The fruits do not ripen on the tree, and have to be made palatable by a process known as bletting. They are harvested in late October and stored in straw for several weeks until they appear to be rotting. Bletting causes an increase in the fruit’s sugar content and a reduction in acids and tannins, which make the fruit astringent. When bletting is complete, the flesh is soft enough to be spooned from the skin and eaten. It is often used to make jellies and tarts.

Medlar was a familiar orchard fruit in the Middle Ages, but is nowadays almost unknown in Britain. Shakespeare alluded to the bletting process in Measure for Measure when Lucio, referring to “a wench he got with child”, wrote “they would have married me to the rotten medlar”. And there is an old saying, used in ‘Don Quixote’, that “time and straw make a medlar ripe”.

Medlars had various uses in medieval folk medicine, especially as a treatment for diarrhoea and as a diuretic.
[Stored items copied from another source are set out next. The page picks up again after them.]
(* ===== verification/Tokens.v ===== *)
(** * Token formats: refresh tokens, signed access tokens, scope sets

    [internal/auth/token.go] and [accesstoken.go].  Random bytes are arguments
    ([crypto/rand] either fills the buffer or the process stops); SHA-256, HMAC,
    base64 and JSON are concrete, so tokens can be evaluated. *)

From stdpp Require Import pretty.
From S2P Require Import Prelude DomainErrors GoLib GoJson Domain Sha256.

Open Scope Z_scope.

(** src/internal/auth/errors.go:5-23, ErrAuthFailed *)
Definition ErrAuthFailed : goerror := errors_new "auth: authentication failed".

(** src/internal/auth/token.go:18-38, AccessTokenLifetime *)
Definition AccessTokenLifetime : duration := 15 * Minute.
Definition RefreshLineageLifetime : duration := 90 * 24 * Hour.

(** src/internal/auth/token.go:40-69, credentialIDBytes *)
Definition credentialIDBytes : Z := 16.
Definition refreshSecretBytes : Z := 32.
Definition credentialIDChars : Z := 22.
Definition MaxClientLabelLen : Z := 64.
Definition MaxScopes : Z := 32.

(** src/internal/auth/token.go:71-86, refreshTokenPrefix *)
Definition refreshTokenPrefix : gostring := go "svr_".
Definition accessTokenPrefix : gostring := go "sva_".
Definition tokenSeparator : ascii := byte_of 46.

(** src/internal/auth/token.go:106-109, newCredentialID *)
Definition newCredentialID (rnd : bytes) : gostring := rawurl_b64 rnd.

(** src/internal/auth/token.go:111-131, hashRefreshSecret *)
Definition hashRefreshSecret (secret : bytes) : bytes := sha256 secret.

(** src/internal/auth/token.go:133-144, secretMatches *)
Definition secretMatches (stored secret : bytes) : bool := bool_decide (stored = hashRefreshSecret secret).

(** src/internal/auth/token.go:146-155, formatRefreshToken *)
Definition formatRefreshToken (id : gostring) (secret : bytes) : gostring :=
  refreshTokenPrefix ++ id ++ [tokenSeparator] ++ rawurl_b64 secret.

(** src/internal/auth/token.go:157-184, parseRefreshToken *)
Definition parseRefreshToken (presented : gostring) : result (gostring * bytes) :=
  match cut_prefix refreshTokenPrefix presented with
  | None => Err ErrAuthFailed
  | Some body =>
      let '(idPart, secretPart, ok) := cut tokenSeparator body in
      if negb ok || contains [tokenSeparator] secretPart then Err ErrAuthFailed else
      if negb (len idPart =? credentialIDChars) then Err ErrAuthFailed else
      match rawurl_decode idPart with
      | None => Err ErrAuthFailed
      | Some _ =>
          match rawurl_decode secretPart with
          | None => Err ErrAuthFailed
          | Some secret =>
              if negb (len secret =? refreshSecretBytes) then Err ErrAuthFailed
              else Ok (idPart, secret)
          end
      end
  end.

(** src/internal/auth/token.go:250-256, resourceBinding *)
Definition resourceBinding (k : ScopeKind) : bool :=
  bool_decide (k = ScopeSingleSet) || bool_decide (k = ScopeSingleDevice).

(** The loop of [ValidateScopes]: [n] is the size of the whole set, [seen] the
    scopes before. *)
Fixpoint scopes_loop (n : nat) (scopes seen : list Scope) (bindings : Z) : result Z :=
  match scopes with
  | [] => Ok bindings
  | s :: scopes' =>
      match Scope_Validate s with
      | Some e => Err e
      | None =>
          if bool_decide (s ∈ seen) then Err (errorf "auth: duplicate scope" [ErrInvalidInput]) else
          if bool_decide (Scope_Kind s = ScopeFullOwner) && (1 <? n)%nat then
            Err (errorf "auth: scope kind must be the only scope in the set" [ErrInvalidInput]) else
          scopes_loop n scopes' (s :: seen)
            (if resourceBinding (Scope_Kind s) then bindings + 1 else bindings)
      end
  end.

(** src/internal/auth/token.go:186-248, ValidateScopes *)
Definition ValidateScopes (scopes : list Scope) : option goerror :=
  if bool_decide (scopes = []) then Some (errorf "auth: scope set must not be empty" [ErrInvalidInput]) else
  if MaxScopes <? Z.of_nat (length scopes) then
    Some (errorf "auth: scope set exceeds 32 entries" [ErrInvalidInput]) else
  match scopes_loop (length scopes) scopes [] 0 with
  | Err e => Some e
  | Ok bindings =>
      if 1 <? bindings then Some (errorf "auth: at most one resource binding per scope set" [ErrInvalidInput])
      else None
  end.

(** src/internal/auth/token.go:271-288, validateClientLabel *)
Definition validateClientLabel (label : gostring) : option goerror :=
  if MaxClientLabelLen <? len label then
    Some (errorf "auth: client label exceeds 64 bytes" [ErrInvalidInput]) else
  if negb (valid_utf8 label) then
    Some (errorf "auth: client label must be valid UTF-8" [ErrInvalidInput]) else
  if existsb (λ '(r, _), is_control r) (runes label) then
    Some (errorf "auth: client label must not contain control characters" [ErrInvalidInput])
  else None.

(** src/internal/auth/accesstoken.go:139-143, wireScope *)
Record wireScope := MkWireScope { ws_Kind : gostring; ws_Resource : gostring }.

(** src/internal/auth/accesstoken.go:127-137, accessClaims *)
Record accessClaims := MkClaims {
  cl_Ver : Z;
  cl_ID : gostring;
  cl_Owner : gostring;
  cl_Refresh : gostring;
  cl_Scopes : list wireScope;
  cl_IssuedAt : Z;
  cl_Expires : Z;
}.

(** [json.Marshal] of the claims, with the tags of the two types. *)
Definition scope_json (s : wireScope) : jvalue :=
  VObj ((go "k", VStr (ws_Kind s)) :: if bool_decide (ws_Resource s = []) then [] else [(go "r", VStr (ws_Resource s))]).
Definition claims_json (c : accessClaims) : jvalue :=
  VObj [(go "v", VNum (json_int (cl_Ver c))); (go "jti", VStr (cl_ID c)); (go "own", VStr (cl_Owner c)); (go "ref", VStr (cl_Refresh c));
        (go "scp", VArr (scope_json <$> cl_Scopes c)); (go "iat", VNum (json_int (cl_IssuedAt c))); (go "exp", VNum (json_int (cl_Expires c)))].
Definition marshal_claims (c : accessClaims) : gostring := print (claims_json c).

(** [json.NewDecoder(...)] with [DisallowUnknownFields], decoding into the claims. *)
Definition scope_fields : list (string * store wireScope) :=
  [("k", λ v s, x ← into_string v (ws_Kind s); Some (MkWireScope x (ws_Resource s)));
   ("r", λ v s, x ← into_string v (ws_Resource s); Some (MkWireScope (ws_Kind s) x))]%string.
Definition zero_claims : accessClaims := MkClaims 0 [] [] [] [] 0 0.
Definition claims_fields : list (string * store accessClaims) :=
  [("v", λ v c, x ← into_int64 v (cl_Ver c); Some (MkClaims x (cl_ID c) (cl_Owner c) (cl_Refresh c) (cl_Scopes c) (cl_IssuedAt c) (cl_Expires c)));
   ("jti", λ v c, x ← into_string v (cl_ID c); Some (MkClaims (cl_Ver c) x (cl_Owner c) (cl_Refresh c) (cl_Scopes c) (cl_IssuedAt c) (cl_Expires c)));
   ("own", λ v c, x ← into_string v (cl_Owner c); Some (MkClaims (cl_Ver c) (cl_ID c) x (cl_Refresh c) (cl_Scopes c) (cl_IssuedAt c) (cl_Expires c)));
   ("ref", λ v c, x ← into_string v (cl_Refresh c); Some (MkClaims (cl_Ver c) (cl_ID c) (cl_Owner c) x (cl_Scopes c) (cl_IssuedAt c) (cl_Expires c)));
   ("scp", λ v c, x ← into_list (MkWireScope [] []) (into_struct true scope_fields) v (cl_Scopes c);
                  Some (MkClaims (cl_Ver c) (cl_ID c) (cl_Owner c) (cl_Refresh c) x (cl_IssuedAt c) (cl_Expires c)));
   ("iat", λ v c, x ← into_int64 v (cl_IssuedAt c); Some (MkClaims (cl_Ver c) (cl_ID c) (cl_Owner c) (cl_Refresh c) (cl_Scopes c) x (cl_Expires c)));
   ("exp", λ v c, x ← into_int64 v (cl_Expires c); Some (MkClaims (cl_Ver c) (cl_ID c) (cl_Owner c) (cl_Refresh c) (cl_Scopes c) (cl_IssuedAt c) x))]%string.
Definition decode_claims (payload : bytes) : option accessClaims := fst <$> Decode (into_struct true claims_fields) payload zero_claims.

(** src/internal/auth/accesstoken.go:17-26, accessTokenVersion *)
Definition MinSigningKeyLen : Z := 32.
Definition accessTokenVersion : Z := 1.
(** One table replaced. *)
Definition set_owners f (d : db) : db :=
  MkDb (f (owners d)) (creds d) (pairings d) (links d) (handles d) (devices d) (pubkeys d) (keysets d) (members d) (accesskeys d) (audits d) (salts d) (admins d) (overrides d).
Definition set_creds f (d : db) : db :=
  MkDb (owners d) (f (creds d)) (pairings d) (links d) (handles d) (devices d) (pubkeys d) (keysets d) (members d) (accesskeys d) (audits d) (salts d) (admins d) (overrides d).
Definition set_pairings f (d : db) : db :=
  MkDb (owners d) (creds d) (f (pairings d)) (links d) (handles d) (devices d) (pubkeys d) (keysets d) (members d) (accesskeys d) (audits d) (salts d) (admins d) (overrides d).
Definition set_links f (d : db) : db :=
  MkDb (owners d) (creds d) (pairings d) (f (links d)) (handles d) (devices d) (pubkeys d) (keysets d) (members d) (accesskeys d) (audits d) (salts d) (admins d) (overrides d).
Definition set_handles f (d : db) : db :=
  MkDb (owners d) (creds d) (pairings d) (links d) (f (handles d)) (devices d) (pubkeys d) (keysets d) (members d) (accesskeys d) (audits d) (salts d) (admins d) (overrides d).
Definition set_devices f (d : db) : db :=
  MkDb (owners d) (creds d) (pairings d) (links d) (handles d) (f (devices d)) (pubkeys d) (keysets d) (members d) (accesskeys d) (audits d) (salts d) (admins d) (overrides d).
Definition set_pubkeys f (d : db) : db :=
  MkDb (owners d) (creds d) (pairings d) (links d) (handles d) (devices d) (f (pubkeys d)) (keysets d) (members d) (accesskeys d) (audits d) (salts d) (admins d) (overrides d).
Definition set_keysets f (d : db) : db :=
  MkDb (owners d) (creds d) (pairings d) (links d) (handles d) (devices d) (pubkeys d) (f (keysets d)) (members d) (accesskeys d) (audits d) (salts d) (admins d) (overrides d).
Definition set_members f (d : db) : db :=
  MkDb (owners d) (creds d) (pairings d) (links d) (handles d) (devices d) (pubkeys d) (keysets d) (f (members d)) (accesskeys d) (audits d) (salts d) (admins d) (overrides d).
Definition set_accesskeys f (d : db) : db :=
  MkDb (owners d) (creds d) (pairings d) (links d) (handles d) (devices d) (pubkeys d) (keysets d) (members d) (f (accesskeys d)) (audits d) (salts d) (admins d) (overrides d).
Definition set_audits f (d : db) : db :=
  MkDb (owners d) (creds d) (pairings d) (links d) (handles d) (devices d) (pubkeys d) (keysets d) (members d) (accesskeys d) (f (audits d)) (salts d) (admins d) (overrides d).
Definition set_salts f (d : db) : db :=
  MkDb (owners d) (creds d) (pairings d) (links d) (handles d) (devices d) (pubkeys d) (keysets d) (members d) (accesskeys d) (audits d) (f (salts d)) (admins d) (overrides d).
Definition set_admins f (d : db) : db :=
  MkDb (owners d) (creds d) (pairings d) (links d) (handles d) (devices d) (pubkeys d) (keysets d) (members d) (accesskeys d) (audits d) (salts d) (f (admins d)) (overrides d).
Definition set_overrides f (d : db) : db :=
  MkDb (owners d) (creds d) (pairings d) (links d) (handles d) (devices d) (pubkeys d) (keysets d) (members d) (accesskeys d) (audits d) (salts d) (admins d) (f (overrides d)).

Record conn := MkConn { data : db; faults : list (option goerror) }.

Open Scope stm_scope.

(** The next statement reaches the database, or fails. *)
Definition next_fault : stM conn unit := λ c,
  match faults c with
  | Some e :: fs => (Err (mapError (Driver e)), MkConn (data c) fs)
  | None :: fs => (Ok tt, MkConn (data c) fs)
  | [] => (Ok tt, c)
  end.

(** [QueryContext] and [QueryRowContext(...).Scan] *)
Definition query {A} (f : db → A) : stM conn A :=
  let! _ := next_fault in λ c, (Ok (f (data c)), c).
Definition query_row {A} (f : db → option A) : stM conn A :=
  let! _ := next_fault in
  λ c, match f (data c) with Some a => (Ok a, c) | None => (Err (mapError ErrNoRows), c) end.

(** [ExecContext]: the number of rows affected, or a constraint refused. *)
Definition exec (f : db → driver_error + (Z * db)) : stM conn Z :=
  let! _ := next_fault in
  λ c, match f (data c) with
       | inl e => (Err (mapError e), c)
       | inr (n, d) => (Ok n, MkConn d (faults c))
       end.

(** src/internal/storage/sqlite/store.go:70-106, Store.WithTx
    (the nesting test on the context is the caller's: the services never nest) *)
Definition WithTx {A} (fn : stM conn A) : stM conn A := λ c,
  match next_fault c with
  | (Err e, c) => (Err e, c)
  | (Ok _, c) =>
      match fn c with
      | (Err e, c') => (Err e, MkConn (data c) (faults c'))
      | (Ok a, c') =>
          match faults c' with
          | Some e :: fs => (Err (errorf "sqlite: commit transaction" [e]), MkConn (data c) fs)
          | None :: fs => (Ok a, MkConn (data c') fs)
          | [] => (Ok a, c')
          end
      end
  end.

(** [ORDER BY id]: bytes compare lexicographically. *)
Fixpoint bytes_le (a b : bytes) : bool :=
  match a, b with
  | [], _ => true
  | _ :: _, [] => false
  | x :: a', y :: b' => (byte_val x <? byte_val y) || (bool_decide (x = y) && bytes_le a' b')
  end.
Definition ordered_by {A} (le : A → A → bool) (l : list A) : list A := 
  @merge_sort _ (λ a b, le a b = true) (λ a b, decide (le a b = true)) l.

(** The rows of a table, with their keys. *)
Definition rows {A} (t : gmap gostring A) : list A := snd <$> map_to_list t.

(** src/internal/storage/sqlite/owner.go:153-166, requireAffected *)
Definition requireAffected (n : Z) : stM conn unit :=
  if n =? 0 then st_fail ErrNotFound else st_ret tt.

(** ** owners *)

(** src/internal/storage/sqlite/owner.go:27-45, ownerRepo.Create *)
Definition owner_Create (o : Owner) : stM conn unit :=
  let! _ := exec (λ d, match owners d !! Owner_ID o with
                       | Some _ => inl UniqueViolation
                       | None => inr (1, set_owners <[Owner_ID o := o]> d)
                       end) in st_ret tt.

(** src/internal/storage/sqlite/owner.go:47-53, ownerRepo.Get *)
Definition owner_Get (id : gostring) : stM conn Owner := query_row (λ d, owners d !! id).

(** src/internal/storage/sqlite/owner.go:55-64, ownerRepo.UpdateStatus *)
Definition owner_UpdateStatus (id : gostring) (status : OwnerStatus) (now : time) : stM conn unit :=
  let! n := exec (λ d, match owners d !! id with
                       | Some o => inr (1, set_owners <[id := MkOwner (Owner_ID o) status (Owner_CreatedAt o) now (Owner_DeletedAt o)]> d)
                       | None => inr (0, d)
                       end) in requireAffected n.

(** src/internal/storage/sqlite/owner.go:66-76, ownerRepo.SoftDelete *)
Definition owner_SoftDelete (id : gostring) (now : time) : stM conn unit :=
  let! n := exec (λ d, match owners d !! id with
                       | Some o => inr (1, set_owners <[id := MkOwner (Owner_ID o) (Owner_Status o) (Owner_CreatedAt o) now (Some now)]> d)
                       | None => inr (0, d)
                       end) in requireAffected n.

(** ** refresh_credentials *)

Definition set_status (st : CredentialStatus) (rev : option time) (c : RefreshCredential) : RefreshCredential :=
  MkRefreshCredential (Cred_ID c) (Cred_OwnerID c) (Cred_LineageID c) (Cred_SecretHash c) (Cred_Scopes c)
    (Cred_ClientLabel c) (Cred_RotatedFromID c) (Cred_IssuedAt c) (Cred_ExpiresAt c) st rev.

(** src/internal/storage/sqlite/refreshcred.go:40-72, refreshCredRepo.Create
    (the primary key and the reference to owners are enforced) *)
Definition cred_Create (c : RefreshCredential) : stM conn unit :=
  let! _ := exec (λ d, match creds d !! Cred_ID c, owners d !! Cred_OwnerID c with
                       | Some _, _ => inl UniqueViolation
                       | None, None => inl (Driver (errors_new "FOREIGN KEY constraint failed"))
                       | None, Some _ =>
                           if CredentialStatus_IsValid (Cred_Status c) then inr (1, set_creds <[Cred_ID c := c]> d)
                           else inl (Driver (errors_new "CHECK constraint failed"))
                       end) in st_ret tt.

(** src/internal/storage/sqlite/refreshcred.go:74-84, refreshCredRepo.GetByID *)
Definition cred_GetByID (id : gostring) : stM conn RefreshCredential := query_row (λ d, creds d !! id).

Definition owned_cred (ownerID id : gostring) (d : db) : option RefreshCredential :=
  match creds d !! id with
  | Some c => if bool_decide (Cred_OwnerID c = ownerID) then Some c else None
  | None => None
  end.

(** src/internal/storage/sqlite/refreshcred.go:86-92, refreshCredRepo.Get *)
Definition cred_Get (ownerID id : gostring) : stM conn RefreshCredential := query_row (owned_cred ownerID id).

Definition by_id (a b : RefreshCredential) : bool := bytes_le (Cred_ID a) (Cred_ID b).

(** src/internal/storage/sqlite/refreshcred.go:94-103, refreshCredRepo.ListByOwner *)
Definition cred_ListByOwner (ownerID : gostring) : stM conn (list RefreshCredential) :=
  query (λ d, ordered_by by_id (filter (λ c, Cred_OwnerID c = ownerID) (rows (creds d)))).

Definition in_lineage (ownerID lineageID : gostring) (c : RefreshCredential) : Prop :=
  Cred_OwnerID c = ownerID ∧ Cred_LineageID c = lineageID.

(** src/internal/storage/sqlite/refreshcred.go:105-117, refreshCredRepo.ListByLineage *)
Definition cred_ListByLineage (ownerID lineageID : gostring) : stM conn (list RefreshCredential) :=
  query (λ d, ordered_by by_id
    (filter (λ c, Cred_OwnerID c = ownerID ∧ Cred_LineageID c = lineageID) (rows (creds d)))).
Recent research has been carried out in Turkey and Iran, where the medlar is widespread, into the antioxidant properties of various parts of the plant. Bark and leaf extracts were found to contain phenolic acids and flavonoids, compounds that mop up potentially harmful reactive oxygen species from within cells. These compounds are present in the fruits, but to a lesser extent.

Reactive oxygen species are known to play an important role in the initiation and progression of a number of disease states, including atherosclerosis, cancer and cardiovascular disease, and it is hoped that the medlar may provide a source of affordable dietary supplement in these traditionally poor areas.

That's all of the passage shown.